Prime Minister Boris Johnson speaking during a media briefing in Downing Street. Photograph: PA Video/PA Wire. - Credit: PA

Boris Johnson’s claim about the UK being ‘world beating’ during the pandemic has come back to haunt him as the UK economy contracted into a ‘record-breaking’ recession.

Many took to Twitter to express their frustrations over news the UK’s economy shrunk by 20.4% between April and June – the largest drop of any major global economy tackling the pandemic.

In fact, experts have warned Britain could face a ‘long road ahead’ as stimulous from the chancellor’s Eat Out to Help Out scheme and other initiatives peter out over the coming months.

GDP is also expected to be 5% below its pre-Covid peak at the end of this year, they warned.

Melissa Davies, chief economist at Redburn, said the UK faced having to ‘claw back its pandemic losses, all the while facing deflationary headwinds from large amounts of spare capacity and job losses.’

Samuel Tombs at Pantheon Macroeconomics blamed the government’s slow response to Covid-19 for the depth of the UK’s second-quarter contraction.

https://twitter.com/AnnelieseDodds/status/1293435330973048832

‘The long duration of the lockdown in the second quarter, due to the government’s slow response to Covid-19 in March, followed by its failure to prevent the virus from spreading from hospitals, was at the root of the economy’s under-performance in the second quarter,’ he explained.

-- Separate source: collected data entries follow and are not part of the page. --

(** The five ways in which a request to the workflow route runs. *)
Inductive workflow_run (env : Env) (w : World) (st : State)
    : Result WorkflowRequest -> Result HttpResponse * State * list Event -> Prop :=
| run_unreadable e :
    workflow_run env w st (Throw e)
      (Ok (server_error w e), st, [EvLog "Workflow error:"])
| run_invalid req :
    truthy_str (prompt req) = false ->
    workflow_run env w st (Ok req) (Ok bad_request, st, [])
| run_hit req p item :
    prompt req = Some p -> p ≠ "" ->
    cache st !! cacheKey (model_of req) p = Some item ->
    now_get w <= expiry item ->
    truthy (value item) = true ->
    workflow_run env w st (Ok req)
      (Ok (cache_body w (value item) (model_of req)), st,
       [EvGetCached (cacheKey (model_of req) p)])
| run_error req p e :
    prompt req = Some p -> p ≠ "" ->
    hit w (cacheKey (model_of req) p) st = false ->
    model_answer env w req p = Throw e ->
    workflow_run env w st (Ok req)
      (Ok (server_error w e),
       final (getCached w (cacheKey (model_of req) p) st),
       EvGetCached (cacheKey (model_of req) p) ::
         load_trace env w ++
         [EvAiRun (model_of req) (model_inputs env w req p); EvLog "Workflow error:"])
| run_answer req p result st' tr' :
    prompt req = Some p -> p ≠ "" ->
    hit w (cacheKey (model_of req) p) st = false ->
    model_answer env w req p = Ok result ->
    store_kv env w p result (model_of req)
      (with_cache (final (getCached w (cacheKey (model_of req) p) st))
         (<[cacheKey (model_of req) p := cached_entry w result]>
            (cache (final (getCached w (cacheKey (model_of req) p) st)))))
      = (Ok tt, st', tr') ->
    workflow_run env w st (Ok req)
      (Ok (ai_body w result (model_of req)), st',
       EvGetCached (cacheKey (model_of req) p) ::
         load_trace env w ++
         [EvAiRun (model_of req) (model_inputs env w req p);
          EvSetCache (cacheKey (model_of req) p) result 3600] ++ tr').

Definition text_required : Reply :=
  {| code := 400; headers := jsonHeaders;
     payload := JsonPayload (ErrorBody "Text is required" None) |}.

Definition embed_error (e : JsError) : Reply :=
  {| code := 500; headers := jsonHeaders;
     payload := JsonPayload (ErrorBody (message e) None) |}.

Definition embed_reply (w : World) (first : option json) : Reply :=
  {| code := 200; headers := jsonHeaders; payload := EmbedPayload first (iso_now w) |}.

(** The second argument of [env.AI.run] on the embed route. *)
Definition embed_inputs (t : json) : gmap string json := {[ "text" := t ]}.

(** The calls that a trace records, without the log lines. *)
Inductive Call : Type := CallGet | CallFetch | CallRun | CallSet | CallPut.

Definition call_of (ev : Event) : option Call :=
  match ev with
  | EvGetCached _ => Some CallGet
  | EvFetchGist _ _ => Some CallFetch
  | EvAiRun _ _ => Some CallRun
  | EvSetCache _ _ _ => Some CallSet
  | EvKvPut _ _ _ => Some CallPut
  | EvLog _ => None
  end.

Definition calls (tr : list Event) : list Call := omap call_of tr.

(** ** Properties *)

(** [JSON.stringify] of a value never yields the empty text. *)
Hypothesis stringify_nonempty : forall v, JSON_stringify v ≠ "".

Arguments cacheKey : simpl never.
Arguments ai_inputs : simpl never.
Arguments workflow_record : simpl never.

(** *** Object spread *)

Lemma foldl_insert_lookup (l : list (string * json)) (m : gmap string json) (k : string) :
  foldl assign m l !! k =
  match foldl assign ∅ l !! k with
  | Some x => Some x
  | None => m !! k
  end.
Proof.
  revert m. induction l as [|[k' x] l IH]; intros m; simpl.
  - by rewrite lookup_empty.
  - rewrite (IH (assign m (k', x))), (IH (assign ∅ (k', x))).
    destruct (foldl assign ∅ l !! k); [done|].
    unfold assign; simpl.
    destruct (decide (k' = k)) as [->|Hne].
    + by rewrite !lookup_insert_eq.
    + by rewrite !lookup_insert_ne, lookup_empty.
Qed.

(** A spread property replaces the property of the same name written
    before it; the other properties stay. *)
Lemma spread_lookup (v : json) (m : gmap string json) (k : string) :
  spread v m !! k =
  match props v !! k with
  | Some x => Some x
  | None => m !! k
  end.
Proof. apply foldl_insert_lookup. Qed.

Lemma props_empty_object (k : string) : props (JObj []) !! k = None.
Proof. apply lookup_empty. Qed.

Lemma spread_empty_object (m : gmap string json) : spread (JObj []) m = m.
Proof. reflexivity. Qed.

(** *** The cache *)

Lemma getCached_absent w key st :
  cache st !! key = None ->
  getCached w key st = (Ok None, st, [EvGetCached key]).
Proof.
  intros H. unfold getCached, bind, emit, get_cache, ret. simpl. by rewrite H.
Qed.

Lemma getCached_expired w key st item :
  cache st !! key = Some item ->
  expiry item < now_get w ->
  getCached w key st =
    (Ok None, with_cache st (delete key (cache st)), [EvGetCached key]).
Proof.
  intros H Hlt. unfold getCached, bind, emit, get_cache, put_cache, ret. simpl.
  rewrite H. destruct (Z.gtb_spec (now_get w) (expiry item)); [done | lia].
Qed.

Lemma getCached_fresh w key st item :
  cache st !! key = Some item ->
  now_get w <= expiry item ->
  getCached w key st = (Ok (Some (value item)), st, [EvGetCached key]).
Proof.
  intros H Hle. unfold getCached, bind, emit, get_cache, ret. simpl.
  rewrite H. destruct (Z.gtb_spec (now_get w) (expiry item)); [lia | done].
Qed.

Lemma setCache_run w key v ttl st :
  setCache w key v ttl st =
    (Ok tt,
     with_cache st (<[key := {| value := v; expiry := now_set w + ttl * 1000 |}]> (cache st)),
     [EvSetCache key v ttl]).
Proof. reflexivity. Qed.

(** Whatever the outcome, a read leaves the other keys alone and records
    one event. *)
Lemma getCached_trace w key st : trace (getCached w key st) = [EvGetCached key].
Proof.
  unfold getCached, bind, emit, get_cache, put_cache, ret, trace. simpl.
  destruct (cache st !! key) as [item|]; [|done].
  by destruct (now_get w >? expiry item).
Qed.

(** *** The configuration loader *)

Lemma getGistConfig_loaded w g t st s gist config :
  fetch_gist w g t = FetchResponds s (Ok gist) ->
  response_ok s = true ->
  gist_content gist = Ok config ->
  getGistConfig w g t st = (Ok config, st, [EvFetchGist g t]).
Proof.
  intros Hf Hs Hc. unfold getGistConfig, try_catch, bind, emit, lift, ret. simpl.
  rewrite Hf, Hs. simpl. by rewrite Hc.
Qed.

Lemma getGistConfig_failed w g t st :
  load_failure (fetch_gist w g t) ->
  exists label,
    getGistConfig w g t st = (Ok (JObj []), st, [EvFetchGist g t; EvLog label]).
Proof.
  intros Hf. unfold getGistConfig, try_catch, bind, emit, lift, ret, throw. simpl.
  inversion Hf as [e He | s payload Hs He | s e He | s gist e Hc He].
  - by eexists.
  - rewrite Hs. by eexists.
  - destruct (response_ok s); by eexists.
  - destruct (response_ok s); simpl; [rewrite Hc|]; by eexists.
Qed.

(** Loading never throws and never touches the state; it fetches at most
    once. *)
Lemma getGistConfig_total w g t :
  exists config logs,
    (forall st, getGistConfig w g t st = (Ok config, st, EvFetchGist g t :: logs)) /\
    (forall ev, ev ∈ logs -> exists label, ev = EvLog label).
Proof.
  unfold getGistConfig, try_catch, bind, emit, lift, ret, throw. simpl.
  destruct (fetch_gist w g t) as [e | s [gist | e]]; simpl.
  - exists (JObj []), [EvLog "Error fetching gist config:"]. split; [done|].
    intros ev ->%list_elem_of_singleton. by eexists.
  - destruct (response_ok s); simpl.
    + destruct (gist_content gist) as [config | e].
      * exists config, []. split; [done|]. by intros ev ?%elem_of_nil.
      * exists (JObj []), [EvLog "Error fetching gist config:"]. split; [done|].
        intros ev ->%list_elem_of_singleton. by eexists.
    + exists (JObj []), [EvLog "Failed to fetch gist:"]. split; [done|].
      intros ev ->%list_elem_of_singleton. by eexists.
  - destruct (response_ok s); simpl.
    + exists (JObj []), [EvLog "Error fetching gist config:"]. split; [done|].
      intros ev ->%list_elem_of_singleton. by eexists.
    + exists (JObj []), [EvLog "Failed to fetch gist:"]. split; [done|].
      intros ev ->%list_elem_of_singleton. by eexists.
Qed.

Lemma load_config_unset env w st :
  configured env = false ->
  load_config env w st = (Ok (JObj []), st, []).
Proof. intros H. unfold load_config. by rewrite H. Qed.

He warned that any economic bounce-back would peter out as students returned to school and further lockdown are announced.

He said: ‘The planned reopening of schools next month… probably will have to be accompanied by a renewed curtailment of economic activity in the services sector.

‘Accordingly, we continue to expect GDP to be about 5% below its pre-Covid peak at the end of this year.’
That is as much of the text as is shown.